(Beginning of The data)

(** X20. An upload none of whose images is accepted (or whose images are
    all refused by [allowed_file]) reaches [text_to_video] with an empty list
    of backgrounds: with the text and the font accepted and the speech
    synthesised, [src/app.py] raises [IndexError] out of the handler and
    [src/api/app.py] answers 500 with it; the saved font and the temporary
    audio file stay on disk. *)
Theorem upload_without_accepted_image
    (g : globals) (c : collaborators) (b : web) (req : request) (w : world)
    (text_file font_file : upload) (texts fonts : list upload) (text : string)
    (ms t0 : Z) :
  let font_path := save_path b (UPLOAD_FOLDER g) font_file in
  method req = "POST" ->
  getlist "text_file" (files req) = text_file :: texts ->
  getlist "font_file" (files req) = font_file :: fonts ->
  has_file "images[]" (files req) = true ->
  accepted text_file = true ->
  decoded text_file = Some text ->
  accepted font_file = true ->
  saves b font_path = true ->
  filter accepted (getlist "images[]" (files req)) = [] ->
  font_loads c font_path (FONT_SIZE g) = true ->
  tts_accepts c text "en" = true ->
  tts_saves c text "en" = true ->
  audio_len c text "en" = Some ms ->
  split text <> [] ->
  nth_error (BACKGROUND_INTERVALS g) 0 = Some t0 ->
  0 < t0 ->
  AppRoutes.upload_file g c b req w
  = (Failed (Raised IndexError),
     world_after_speech g App.temp_audio_path text font_path
       (with_files [font_path] w)) /\
  ApiRoutes.upload_file g c b req w
  = (Done (ErrorBody (Raised IndexError) 500),
     world_after_speech g (Api.temp_audio_path g) text font_path
       (with_files [font_path] w)).
Proof.
  intros font_path Hpost Htf Hff Himg Hacc Hdec Hfont Hsave Hnone
         Hloads Htacc Htts Haudio Hwords Ht0 Hpos.
  assert (Hfontmem : mem font_path (fs (with_files [font_path] w)) = true).
  { apply with_files_holds. left. reflexivity. }
  assert (Hsaved : forall acc w0,
            save_images b (UPLOAD_FOLDER g) (getlist "images[]" (files req)) acc w0
            = (Done acc, w0)).
  { intros acc w0.
    destruct (save_images b (UPLOAD_FOLDER g) (getlist "images[]" (files req))
                acc w0) as [r w'] eqn:Hrun.
    apply save_images_inv in Hrun. destruct Hrun as (saved & -> & Hr).
    destruct r as [paths|e].
    - destruct Hr as [-> ->]. rewrite Hnone. cbn [map].
      rewrite with_files_nil, app_nil_r. reflexivity.
    - destruct Hr as [_ (u & Hin & Hu & _)].
      assert (Hf : In u (filter accepted (getlist "images[]" (files req)))).
      { apply filter_In. split; assumption. }
      rewrite Hnone in Hf. destruct Hf. }
  split; enter_post Hpost Htf Hff Himg;
    rewrite read_text_eq, Hacc, Hdec;
    rewrite truthy_and_allowed_eq, Hfont;
    rewrite save_under_eq; fold font_path; rewrite Hsave;
    try unfold wret at 1;
    rewrite Hsaved; cbn [local]; try unfold wret at 1 2; unfold call.
  - unfold App.text_to_video.
    rewrite (synthesize_and_assemble_no_background g c App.temp_audio_path text
               font_path _ _ ms t0) by assumption.
    reflexivity.
  - rewrite (Api_text_to_video_eq g c (Api.temp_audio_path g)) by reflexivity.
    rewrite Hfontmem.
    rewrite (synthesize_and_assemble_no_background g c (Api.temp_audio_path g)
               text font_path _ _ ms t0) by assumption.
    reflexivity.
Qed.
(* Verification model of the AWS MCP server (src/mcp-server-aws.js):
   the line-delimited JSON-RPC 2.0 dispatcher, its tool catalog, its
   handler table and the best-effort diagnostic log. *)

From Stdlib Require Import String Ascii List ZArith Bool Lia.
Import ListNotations.
Open Scope string_scope.
Set Warnings "-register-all".

(* ------------------------------------------------------------------ *)
(** * JSON values as produced by [JSON.parse]                          *)
(* ------------------------------------------------------------------ *)

(** Numbers are the integers of the JavaScript number type (the
    catalog and the claims use no fractions).  Objects keep their
    members in source order; a duplicated key resolves to its last
    occurrence, as [JSON.parse] does. *)
Inductive json : Type :=
| JNull
| JBool (b : bool)
| JNum (z : Z)
| JStr (s : string)
| JArr (items : list json)
| JObj (members : list (string * json)).

(** A JavaScript value read from a JSON value: [None] is [undefined]. *)
Definition jsval := option json.

Fixpoint assoc_last (k : string) (ms : list (string * json)) : option json :=
  match ms with
  | [] => None
  | (k', v) :: ms' =>
      match assoc_last k ms' with
      | Some v' => Some v'
      | None => if String.eqb k k' then Some v else None
      end
  end.

(** [v.k] on a value that is neither [null] nor [undefined].  None of the
    keys this program reads is an own or inherited property of a string,
    number, boolean or array, so those give [undefined]. *)
Definition js_prop (v : json) (k : string) : jsval :=
  match v with
  | JObj ms => assoc_last k ms
  | _ => None
  end.
(* ===== verification/Lzf.v ===== *)
(** * LZF compression: [lzf_c.c], [lzf_d.c], [lzfP.h]

    Pointers into the input and output are offsets from their starts.  The hash
    table of the compressor is not initialised: it holds arbitrary addresses. *)

From S2P Require Import Prelude.

#[local] Open Scope Z_scope.

Definition HLOG : Z := 16.
Definition HSIZE : Z := Z.shiftl 1 HLOG.
Definition MAX_LIT : Z := Z.shiftl 1 5.
Definition MAX_OFF : Z := Z.shiftl 1 13.
Definition MAX_REF : Z := Z.shiftl 1 8 + Z.shiftl 1 3.

(** ** The compressor *)

(** [FRST(p)]: the first two bytes; [NEXT(v,p)]: shift in the third. *)
Definition FRST (b : bytes) (p : Z) : option Z :=
  x ← rd1 b p; y ← rd1 b (p + 1); Some (Z.lor (Z.shiftl x 8) y).
Definition NEXT (b : bytes) (v p : Z) : option Z :=
  z ← rd1 b (p + 2); Some (Z.lor (u32 (Z.shiftl v 8)) z).
(** [IDX(h)] with [VERY_FAST]. *)
Definition IDX (h : Z) : Z := Z.land (u32 (Z.shiftr h (3 * 8 - HLOG) - u32 (h * 5))) (HSIZE - 1).

(** The table of addresses; undefined outside its [HSIZE] slots. *)
Definition LZF_STATE := Z → Z.
Definition hslot_get (htab : LZF_STATE) (i : Z) : option Z :=
  check (0 <=? i) && (i <? HSIZE) ;; Some (htab i).
Definition hslot_set (htab : LZF_STATE) (i v : Z) : option LZF_STATE :=
  check (0 <=? i) && (i <? HSIZE) ;; Some (λ j, if j =? i then v else htab j).

Record lzf_state := LzfState {
  ip : Z;
  op : Z;
  lit : Z;
  hval : Z;
  htab : LZF_STATE;
  out : bytes;
}.

Section compress.
(** The input: its address, its contents, and its length; the length of the output. *)
Context (in_data : Z) (b : bytes) (in_len out_len : Z).

(** The condition of the match: the distance [off] when [ref] is one. *)
Definition match_at (ip ref : Z) : option (option Z) :=
  let off := u64 (in_data + ip - ref - 1) in
  if (off <? MAX_OFF) && (ip + 4 <? in_len) && (ref >? in_data) then
    let r := ref - in_data in
    x ← rd b r 2; y ← rd b ip 2;
    if bool_decide (x = y) then
      r2 ← rd1 b (r + 2); i2 ← rd1 b (ip + 2);
      Some (if r2 =? i2 then Some off else None)
    else Some None
  else Some None.

(** [len++; if (ref [len] != ip [len]) break;], [n] times; the flag tells of a break. *)
Fixpoint unrolled (r ip : Z) (n : nat) (len : Z) : option (bool * Z) :=
  match n with
  | O => Some (false, len)
  | S n =>
    let len := len + 1 in
    x ← rd1 b (r + len); y ← rd1 b (ip + len);
    if x =? y then unrolled r ip n len else Some (true, len)
  end.

(** [do len++; while (len < maxlen && ref[len] == ip[len]);] *)
Definition match_body (r ip maxlen len : Z) : option (Z + Z) :=
  let len := len + 1 in
  if len <? maxlen then
    x ← rd1 b (r + len); y ← rd1 b (ip + len);
    Some (if x =? y then inl len else inr len)
  else Some (inr len).

Definition match_len (r ip : Z) : option Z :=
  let len := 2 in
  let maxlen := u32 (in_len - ip - len) in
  let maxlen := if maxlen >? MAX_REF then MAX_REF else maxlen in
  '(stop, len) ← (if maxlen >? 16 then unrolled r ip 16 len else Some (false, len));
  if (stop : bool) then Some len else loop (Z.to_nat in_len) (match_body r ip maxlen) len.

(** [op [- lit - 1] = lit - 1;] *)
Definition stop_run (st : lzf_state) : option bytes :=
  wr1 (out st) (op st - lit st - 1) (u8 (lit st - 1)).

(** The rehashing of the last two positions of a match. *)
Definition rehash_match (ip : Z) (htab : LZF_STATE) : option (Z * Z * LZF_STATE) :=
  let ip := ip - 2 in
  hval ← FRST b ip;
  hval ← NEXT b hval ip;
  htab ← hslot_set htab (IDX hval) (in_data + ip);
  let ip := ip + 1 in
  hval ← NEXT b hval ip;
  htab ← hslot_set htab (IDX hval) (in_data + ip);
  Some (ip + 1, hval, htab).

(** A match found: [inl] with the new state, [inr (inl _)] to leave the loop,
    [inr (inr _)] to return 0. *)
Definition match_step (st : lzf_state) (off : Z) : option (lzf_state + (lzf_state + bytes)) :=
  out ← stop_run st;
  let op := op st - (if lit st =? 0 then 1 else 0) in
  if op + 3 + 1 >=? out_len then Some (inr (inr out))
  else
    len ← match_len (ip st - off - 1) (ip st);
    let len := len - 2 in
    let ip := ip st + 1 in
    '(out, op) ← (if len <? 7 then
                    out ← wr1 out op (u8 (Z.shiftr off 8 + Z.shiftl len 5)); Some (out, op + 1)
                  else
                    out ← wr1 out op (u8 (Z.shiftr off 8 + Z.shiftl 7 5));
                    out ← wr1 out (op + 1) (u8 (len - 7)); Some (out, op + 2));
    out ← wr1 out op (u8 off);
    let op := op + 1 + 1 in
    let ip := ip + (len + 1) in
    if ip >=? in_len - 2 then Some (inr (inl (LzfState ip op 0 (hval st) (htab st) out)))
    else
      '(ip, hval, htab) ← rehash_match ip (htab st);
      Some (inl (LzfState ip op 0 hval htab out)).

(** [lit++; *op++ = *ip++;] and the end of a full run. *)
Definition literal (st : lzf_state) : option lzf_state :=
  x ← rd1 b (ip st);
  out ← wr1 (out st) (op st) x;
  let st := LzfState (ip st + 1) (op st + 1) (lit st + 1) (hval st) (htab st) out in
  if lit st =? MAX_LIT then
    out ← stop_run st;
    Some (LzfState (ip st) (op st + 1) 0 (hval st) (htab st) out)
  else Some st.

Definition compress_body (st : lzf_state) : option (lzf_state + (lzf_state + bytes)) :=
  if ip st <? in_len - 2 then
    hval ← NEXT b (hval st) (ip st);
    ref ← hslot_get (htab st) (IDX hval);
    htab ← hslot_set (htab st) (IDX hval) (in_data + ip st);
    let st := LzfState (ip st) (op st) (lit st) hval htab (out st) in
    m ← match_at (ip st) ref;
    match m with
    | Some off => match_step st off
    | None =>
      if op st >=? out_len then Some (inr (inr (out st)))
      else st ← literal st; Some (inl st)
    end
  else Some (inr (inl st)).

(** [while (ip < in_end) ...] *)
Definition rest_body (st : lzf_state) : option (lzf_state + lzf_state) :=
  if ip st <? in_len then st ← literal st; Some (inl st) else Some (inr st).

(** The length of the output, 0 when it does not fit, and the output buffer. *)
Definition lzf_compress (htab0 : LZF_STATE) (out0 : bytes) : option (Z * bytes) :=
  if (in_len =? 0) || (out_len =? 0) then Some (0, out0)
  else
    hval ← FRST b 0;
    r ← loop (S (Z.to_nat in_len)) compress_body (LzfState 0 1 0 hval htab0 out0);
    match r with
    | inr out => Some (0, out)
    | inl st =>
      if op st + 3 >? out_len then Some (0, out st)
      else
        st ← loop (S (Z.to_nat in_len)) rest_body st;
        out ← stop_run st;
        Some (op st - (if lit st =? 0 then 1 else 0), out)
    end.
End compress.

(** ** The decompressor *)

Inductive errno := E2BIG | EINVAL.

(** [*op++ = *ref++;], [n] times *)
Fixpoint copy_ref (n : nat) (out : bytes) (op ref : Z) : option bytes :=
  match n with
  | O => Some out
  | S n => x ← rd1 out ref; out ← wr1 out op x; copy_ref n out (op + 1) (ref + 1)
  end.

Section decompress.
Context (b : bytes) (in_len out_len : Z).

(** One iteration, without the test of the loop: the new [ip], [op] and output,
    or the error that makes the function return 0. *)
Definition literal_run (ctrl ip op : Z) (out : bytes) : option (Z * Z * bytes + errno) :=
  let ctrl := ctrl + 1 in
  if op + ctrl >? out_len then Some (inr E2BIG)
  else if ip + ctrl >? in_len then Some (inr EINVAL)
  else
    xs ← rd b ip ctrl;
    out ← wr out op xs;
    Some (inl (ip + ctrl, op + ctrl, out)).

(End of The data)

● What needs to be done: A copy of each line above that holds the word "Section" is the expected answer.

● Output below:
Section compress.
Section decompress.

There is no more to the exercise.